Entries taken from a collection
◆ ◆ ◆ ◆ ◆ ◆ ◆
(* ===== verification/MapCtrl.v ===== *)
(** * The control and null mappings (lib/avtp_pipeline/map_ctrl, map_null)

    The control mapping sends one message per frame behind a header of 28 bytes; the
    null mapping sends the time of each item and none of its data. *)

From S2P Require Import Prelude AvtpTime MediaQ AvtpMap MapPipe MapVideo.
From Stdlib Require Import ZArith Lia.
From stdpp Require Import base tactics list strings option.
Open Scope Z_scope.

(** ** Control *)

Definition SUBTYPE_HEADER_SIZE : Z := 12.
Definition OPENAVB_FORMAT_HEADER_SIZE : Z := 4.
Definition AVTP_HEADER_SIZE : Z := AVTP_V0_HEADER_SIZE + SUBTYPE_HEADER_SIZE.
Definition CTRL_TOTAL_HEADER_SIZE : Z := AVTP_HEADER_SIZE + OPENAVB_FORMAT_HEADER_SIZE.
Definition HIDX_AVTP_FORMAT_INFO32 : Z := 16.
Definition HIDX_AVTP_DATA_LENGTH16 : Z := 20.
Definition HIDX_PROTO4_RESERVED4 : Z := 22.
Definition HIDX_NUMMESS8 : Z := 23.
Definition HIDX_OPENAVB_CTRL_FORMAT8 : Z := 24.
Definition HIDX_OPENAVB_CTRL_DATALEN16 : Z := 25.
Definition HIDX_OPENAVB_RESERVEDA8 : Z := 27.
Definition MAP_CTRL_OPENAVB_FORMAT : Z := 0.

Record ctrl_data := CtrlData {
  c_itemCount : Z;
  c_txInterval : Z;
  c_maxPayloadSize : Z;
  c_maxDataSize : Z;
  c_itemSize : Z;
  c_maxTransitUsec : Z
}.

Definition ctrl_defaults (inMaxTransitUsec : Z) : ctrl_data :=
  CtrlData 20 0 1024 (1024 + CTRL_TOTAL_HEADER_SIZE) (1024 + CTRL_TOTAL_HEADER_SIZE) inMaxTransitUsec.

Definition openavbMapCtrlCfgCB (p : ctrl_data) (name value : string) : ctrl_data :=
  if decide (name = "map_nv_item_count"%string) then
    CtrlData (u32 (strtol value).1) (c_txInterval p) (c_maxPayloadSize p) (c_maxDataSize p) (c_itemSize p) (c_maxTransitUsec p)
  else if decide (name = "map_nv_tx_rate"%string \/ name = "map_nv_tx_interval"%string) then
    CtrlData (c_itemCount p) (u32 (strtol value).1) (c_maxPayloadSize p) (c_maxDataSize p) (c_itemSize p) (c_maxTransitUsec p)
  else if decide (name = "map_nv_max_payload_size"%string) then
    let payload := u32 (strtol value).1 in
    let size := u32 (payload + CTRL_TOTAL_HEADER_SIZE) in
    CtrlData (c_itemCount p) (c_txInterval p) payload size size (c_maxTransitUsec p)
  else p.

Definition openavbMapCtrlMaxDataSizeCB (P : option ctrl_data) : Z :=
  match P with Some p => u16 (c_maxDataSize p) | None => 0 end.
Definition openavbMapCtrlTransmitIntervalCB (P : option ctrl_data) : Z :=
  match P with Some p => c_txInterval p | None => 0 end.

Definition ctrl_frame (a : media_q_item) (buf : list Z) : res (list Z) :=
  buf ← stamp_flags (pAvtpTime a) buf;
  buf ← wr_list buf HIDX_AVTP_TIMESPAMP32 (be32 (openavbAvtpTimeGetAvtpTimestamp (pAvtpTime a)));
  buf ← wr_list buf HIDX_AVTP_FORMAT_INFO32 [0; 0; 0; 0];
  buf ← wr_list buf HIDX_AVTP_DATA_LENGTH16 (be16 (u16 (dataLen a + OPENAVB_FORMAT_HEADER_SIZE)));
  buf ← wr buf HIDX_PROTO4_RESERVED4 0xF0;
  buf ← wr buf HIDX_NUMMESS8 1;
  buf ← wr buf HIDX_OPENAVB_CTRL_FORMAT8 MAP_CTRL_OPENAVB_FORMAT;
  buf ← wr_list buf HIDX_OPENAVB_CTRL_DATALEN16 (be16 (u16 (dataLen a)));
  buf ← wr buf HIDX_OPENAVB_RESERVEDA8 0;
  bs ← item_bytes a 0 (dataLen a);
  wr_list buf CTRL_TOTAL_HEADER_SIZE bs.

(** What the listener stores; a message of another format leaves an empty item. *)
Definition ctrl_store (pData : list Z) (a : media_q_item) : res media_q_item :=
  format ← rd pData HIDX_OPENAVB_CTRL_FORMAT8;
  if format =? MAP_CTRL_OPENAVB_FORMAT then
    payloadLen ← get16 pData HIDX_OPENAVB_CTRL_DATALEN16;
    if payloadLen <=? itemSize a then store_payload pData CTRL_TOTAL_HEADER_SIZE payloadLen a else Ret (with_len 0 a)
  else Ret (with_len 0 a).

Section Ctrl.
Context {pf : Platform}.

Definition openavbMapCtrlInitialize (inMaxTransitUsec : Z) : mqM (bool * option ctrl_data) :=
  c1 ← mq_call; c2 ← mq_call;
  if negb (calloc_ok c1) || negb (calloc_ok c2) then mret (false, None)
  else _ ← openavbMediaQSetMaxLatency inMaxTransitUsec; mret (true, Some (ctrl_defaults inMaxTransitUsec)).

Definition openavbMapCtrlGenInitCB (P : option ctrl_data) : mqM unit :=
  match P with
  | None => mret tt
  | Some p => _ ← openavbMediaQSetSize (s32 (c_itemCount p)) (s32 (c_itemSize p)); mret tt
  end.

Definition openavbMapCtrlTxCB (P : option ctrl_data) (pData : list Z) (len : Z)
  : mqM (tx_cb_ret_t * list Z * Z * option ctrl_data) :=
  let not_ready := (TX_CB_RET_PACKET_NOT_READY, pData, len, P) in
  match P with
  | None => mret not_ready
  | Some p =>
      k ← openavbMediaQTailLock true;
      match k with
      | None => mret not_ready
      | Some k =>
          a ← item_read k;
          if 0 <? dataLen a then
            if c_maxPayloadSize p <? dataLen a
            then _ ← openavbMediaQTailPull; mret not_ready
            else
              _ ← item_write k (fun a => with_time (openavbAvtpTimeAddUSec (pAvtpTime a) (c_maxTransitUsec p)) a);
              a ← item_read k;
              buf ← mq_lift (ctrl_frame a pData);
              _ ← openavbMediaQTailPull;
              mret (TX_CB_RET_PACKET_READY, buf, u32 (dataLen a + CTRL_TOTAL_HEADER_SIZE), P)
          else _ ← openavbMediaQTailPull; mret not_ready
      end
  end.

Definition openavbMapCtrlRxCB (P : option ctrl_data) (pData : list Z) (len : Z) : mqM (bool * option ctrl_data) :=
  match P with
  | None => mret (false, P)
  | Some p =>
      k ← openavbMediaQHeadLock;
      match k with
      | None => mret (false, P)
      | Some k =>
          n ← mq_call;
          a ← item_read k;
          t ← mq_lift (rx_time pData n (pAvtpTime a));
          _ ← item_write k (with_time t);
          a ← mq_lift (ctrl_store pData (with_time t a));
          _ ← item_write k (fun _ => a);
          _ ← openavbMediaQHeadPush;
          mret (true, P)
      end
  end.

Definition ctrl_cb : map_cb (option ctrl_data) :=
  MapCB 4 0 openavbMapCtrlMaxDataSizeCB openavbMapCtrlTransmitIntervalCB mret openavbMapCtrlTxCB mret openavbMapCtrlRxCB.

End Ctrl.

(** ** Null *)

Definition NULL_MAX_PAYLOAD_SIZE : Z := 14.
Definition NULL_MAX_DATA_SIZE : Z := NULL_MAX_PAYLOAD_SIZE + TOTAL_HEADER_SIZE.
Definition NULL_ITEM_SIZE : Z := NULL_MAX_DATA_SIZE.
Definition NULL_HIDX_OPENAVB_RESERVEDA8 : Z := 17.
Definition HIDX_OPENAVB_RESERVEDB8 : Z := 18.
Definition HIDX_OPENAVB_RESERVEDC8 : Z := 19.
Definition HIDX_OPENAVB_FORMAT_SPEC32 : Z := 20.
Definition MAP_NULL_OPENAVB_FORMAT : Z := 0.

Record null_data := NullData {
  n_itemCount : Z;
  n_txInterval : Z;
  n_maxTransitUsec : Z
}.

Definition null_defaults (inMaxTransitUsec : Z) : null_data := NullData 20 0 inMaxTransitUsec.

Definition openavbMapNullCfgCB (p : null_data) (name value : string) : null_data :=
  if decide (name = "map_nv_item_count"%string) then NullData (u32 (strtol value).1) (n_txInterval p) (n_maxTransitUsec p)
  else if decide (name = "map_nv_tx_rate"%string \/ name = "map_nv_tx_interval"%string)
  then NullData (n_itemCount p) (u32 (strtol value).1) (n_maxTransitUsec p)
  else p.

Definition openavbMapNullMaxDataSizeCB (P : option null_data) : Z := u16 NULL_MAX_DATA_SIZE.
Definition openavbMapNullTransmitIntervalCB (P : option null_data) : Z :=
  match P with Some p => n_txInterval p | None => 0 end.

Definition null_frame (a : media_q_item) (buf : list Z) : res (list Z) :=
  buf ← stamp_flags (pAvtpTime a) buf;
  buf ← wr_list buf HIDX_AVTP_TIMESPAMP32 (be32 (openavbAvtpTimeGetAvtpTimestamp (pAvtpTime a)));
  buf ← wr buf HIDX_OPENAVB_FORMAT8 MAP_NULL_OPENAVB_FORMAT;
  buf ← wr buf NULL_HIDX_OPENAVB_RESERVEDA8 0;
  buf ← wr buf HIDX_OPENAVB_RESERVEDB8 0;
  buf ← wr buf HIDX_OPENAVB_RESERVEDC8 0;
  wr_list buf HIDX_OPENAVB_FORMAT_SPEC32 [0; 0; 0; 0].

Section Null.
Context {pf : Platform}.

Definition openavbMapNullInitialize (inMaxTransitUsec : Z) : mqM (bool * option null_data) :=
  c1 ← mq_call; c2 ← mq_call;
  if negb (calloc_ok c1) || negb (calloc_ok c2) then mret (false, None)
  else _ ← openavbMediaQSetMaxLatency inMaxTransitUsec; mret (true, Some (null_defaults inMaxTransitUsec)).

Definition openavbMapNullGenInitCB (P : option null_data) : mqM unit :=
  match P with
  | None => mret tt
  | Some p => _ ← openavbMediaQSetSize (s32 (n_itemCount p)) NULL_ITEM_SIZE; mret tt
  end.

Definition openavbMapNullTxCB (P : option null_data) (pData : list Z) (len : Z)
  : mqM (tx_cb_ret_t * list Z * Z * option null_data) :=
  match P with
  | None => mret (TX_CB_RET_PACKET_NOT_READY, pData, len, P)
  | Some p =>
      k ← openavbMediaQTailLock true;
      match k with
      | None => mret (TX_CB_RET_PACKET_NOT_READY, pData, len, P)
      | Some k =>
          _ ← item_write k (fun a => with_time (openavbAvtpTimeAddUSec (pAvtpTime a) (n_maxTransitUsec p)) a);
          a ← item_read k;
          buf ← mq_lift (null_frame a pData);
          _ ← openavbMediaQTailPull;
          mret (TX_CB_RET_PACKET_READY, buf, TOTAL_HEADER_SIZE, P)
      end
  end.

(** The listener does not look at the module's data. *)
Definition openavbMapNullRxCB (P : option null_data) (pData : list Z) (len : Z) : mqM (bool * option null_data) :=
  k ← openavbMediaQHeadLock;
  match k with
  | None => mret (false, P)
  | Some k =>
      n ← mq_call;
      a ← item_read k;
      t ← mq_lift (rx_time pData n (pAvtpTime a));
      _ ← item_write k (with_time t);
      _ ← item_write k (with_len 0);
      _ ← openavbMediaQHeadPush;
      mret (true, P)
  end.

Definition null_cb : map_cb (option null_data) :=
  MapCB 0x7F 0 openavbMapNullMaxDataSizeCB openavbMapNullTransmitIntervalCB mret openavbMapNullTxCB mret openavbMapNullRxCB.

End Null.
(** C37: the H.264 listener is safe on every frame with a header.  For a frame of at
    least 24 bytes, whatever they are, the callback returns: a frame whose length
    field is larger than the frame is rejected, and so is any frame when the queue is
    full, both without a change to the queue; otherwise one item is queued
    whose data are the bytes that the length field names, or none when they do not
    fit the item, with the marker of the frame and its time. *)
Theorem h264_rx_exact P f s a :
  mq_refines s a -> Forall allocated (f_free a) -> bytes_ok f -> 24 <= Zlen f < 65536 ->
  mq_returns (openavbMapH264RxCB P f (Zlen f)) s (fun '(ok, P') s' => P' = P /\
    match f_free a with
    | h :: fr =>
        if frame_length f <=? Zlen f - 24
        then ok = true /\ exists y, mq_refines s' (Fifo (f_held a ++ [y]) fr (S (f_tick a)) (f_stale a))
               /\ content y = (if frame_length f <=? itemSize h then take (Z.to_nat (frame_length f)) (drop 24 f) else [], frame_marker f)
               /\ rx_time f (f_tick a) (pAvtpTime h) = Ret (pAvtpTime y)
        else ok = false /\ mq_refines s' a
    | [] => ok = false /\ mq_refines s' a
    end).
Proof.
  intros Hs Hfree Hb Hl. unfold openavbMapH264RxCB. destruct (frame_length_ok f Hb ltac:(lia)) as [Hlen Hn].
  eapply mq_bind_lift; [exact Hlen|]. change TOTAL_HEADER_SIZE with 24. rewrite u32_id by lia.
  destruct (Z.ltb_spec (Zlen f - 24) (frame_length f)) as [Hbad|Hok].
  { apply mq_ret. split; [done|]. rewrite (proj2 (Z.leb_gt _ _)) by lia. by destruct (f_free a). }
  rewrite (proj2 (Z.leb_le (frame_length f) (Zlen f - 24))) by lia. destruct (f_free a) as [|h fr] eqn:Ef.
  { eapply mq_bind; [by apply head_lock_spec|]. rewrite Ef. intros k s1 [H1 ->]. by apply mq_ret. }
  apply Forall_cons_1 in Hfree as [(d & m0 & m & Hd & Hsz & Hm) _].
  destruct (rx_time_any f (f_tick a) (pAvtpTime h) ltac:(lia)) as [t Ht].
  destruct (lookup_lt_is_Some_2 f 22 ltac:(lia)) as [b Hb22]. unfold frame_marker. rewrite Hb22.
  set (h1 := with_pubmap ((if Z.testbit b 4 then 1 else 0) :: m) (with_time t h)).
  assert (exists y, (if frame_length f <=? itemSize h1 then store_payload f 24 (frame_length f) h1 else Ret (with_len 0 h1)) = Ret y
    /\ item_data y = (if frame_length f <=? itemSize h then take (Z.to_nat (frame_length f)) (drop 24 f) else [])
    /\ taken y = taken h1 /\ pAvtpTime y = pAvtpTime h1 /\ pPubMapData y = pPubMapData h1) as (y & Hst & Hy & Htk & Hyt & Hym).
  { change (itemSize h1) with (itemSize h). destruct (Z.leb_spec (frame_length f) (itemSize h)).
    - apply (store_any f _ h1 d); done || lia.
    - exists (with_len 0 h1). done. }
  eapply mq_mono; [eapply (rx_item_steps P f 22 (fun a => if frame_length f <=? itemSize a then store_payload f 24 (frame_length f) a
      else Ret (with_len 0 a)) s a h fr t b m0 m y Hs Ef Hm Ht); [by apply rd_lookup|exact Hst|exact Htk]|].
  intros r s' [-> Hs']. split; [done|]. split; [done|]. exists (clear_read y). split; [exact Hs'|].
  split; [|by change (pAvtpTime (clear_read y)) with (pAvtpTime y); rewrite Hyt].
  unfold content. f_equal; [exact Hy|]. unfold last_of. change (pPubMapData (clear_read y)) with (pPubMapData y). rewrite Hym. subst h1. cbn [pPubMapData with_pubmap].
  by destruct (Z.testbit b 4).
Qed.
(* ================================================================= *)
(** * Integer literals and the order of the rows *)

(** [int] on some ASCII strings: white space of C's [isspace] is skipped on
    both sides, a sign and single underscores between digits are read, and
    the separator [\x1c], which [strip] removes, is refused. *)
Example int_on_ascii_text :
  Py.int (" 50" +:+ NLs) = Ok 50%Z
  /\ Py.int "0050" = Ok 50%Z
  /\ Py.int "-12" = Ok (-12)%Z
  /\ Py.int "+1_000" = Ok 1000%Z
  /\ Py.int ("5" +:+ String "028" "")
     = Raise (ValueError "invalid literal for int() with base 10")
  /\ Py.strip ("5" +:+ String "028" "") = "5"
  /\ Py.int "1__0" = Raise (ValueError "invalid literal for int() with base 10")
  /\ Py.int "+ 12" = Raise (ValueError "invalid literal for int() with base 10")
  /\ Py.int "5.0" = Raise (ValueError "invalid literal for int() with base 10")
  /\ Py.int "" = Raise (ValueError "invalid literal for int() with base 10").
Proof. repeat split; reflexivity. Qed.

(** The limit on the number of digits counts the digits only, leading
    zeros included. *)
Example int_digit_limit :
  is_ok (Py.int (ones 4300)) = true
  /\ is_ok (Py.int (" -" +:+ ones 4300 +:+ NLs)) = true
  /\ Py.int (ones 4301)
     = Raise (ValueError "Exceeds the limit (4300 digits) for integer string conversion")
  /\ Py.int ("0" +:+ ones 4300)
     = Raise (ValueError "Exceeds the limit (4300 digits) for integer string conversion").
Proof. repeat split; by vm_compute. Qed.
◆ ◆ ◆ ◆ ◆ ◆ ◆
AIM OF THE TASK:
Only the lines above starting at the line that holds "Definition NULL_ITEM_SIZE : Z" and ending at the line that holds "Definition openavbMapNullCfgCB (p" are to be repeated, exactly and in full.

EXPECTED OUTPUT:
Definition NULL_ITEM_SIZE : Z := NULL_MAX_DATA_SIZE.
Definition NULL_HIDX_OPENAVB_RESERVEDA8 : Z := 17.
Definition HIDX_OPENAVB_RESERVEDB8 : Z := 18.
Definition HIDX_OPENAVB_RESERVEDC8 : Z := 19.
Definition HIDX_OPENAVB_FORMAT_SPEC32 : Z := 20.
Definition MAP_NULL_OPENAVB_FORMAT : Z := 0.

Record null_data := NullData {
  n_itemCount : Z;
  n_txInterval : Z;
  n_maxTransitUsec : Z
}.

Definition null_defaults (inMaxTransitUsec : Z) : null_data := NullData 20 0 inMaxTransitUsec.

Definition openavbMapNullCfgCB (p : null_data) (name value : string) : null_data :=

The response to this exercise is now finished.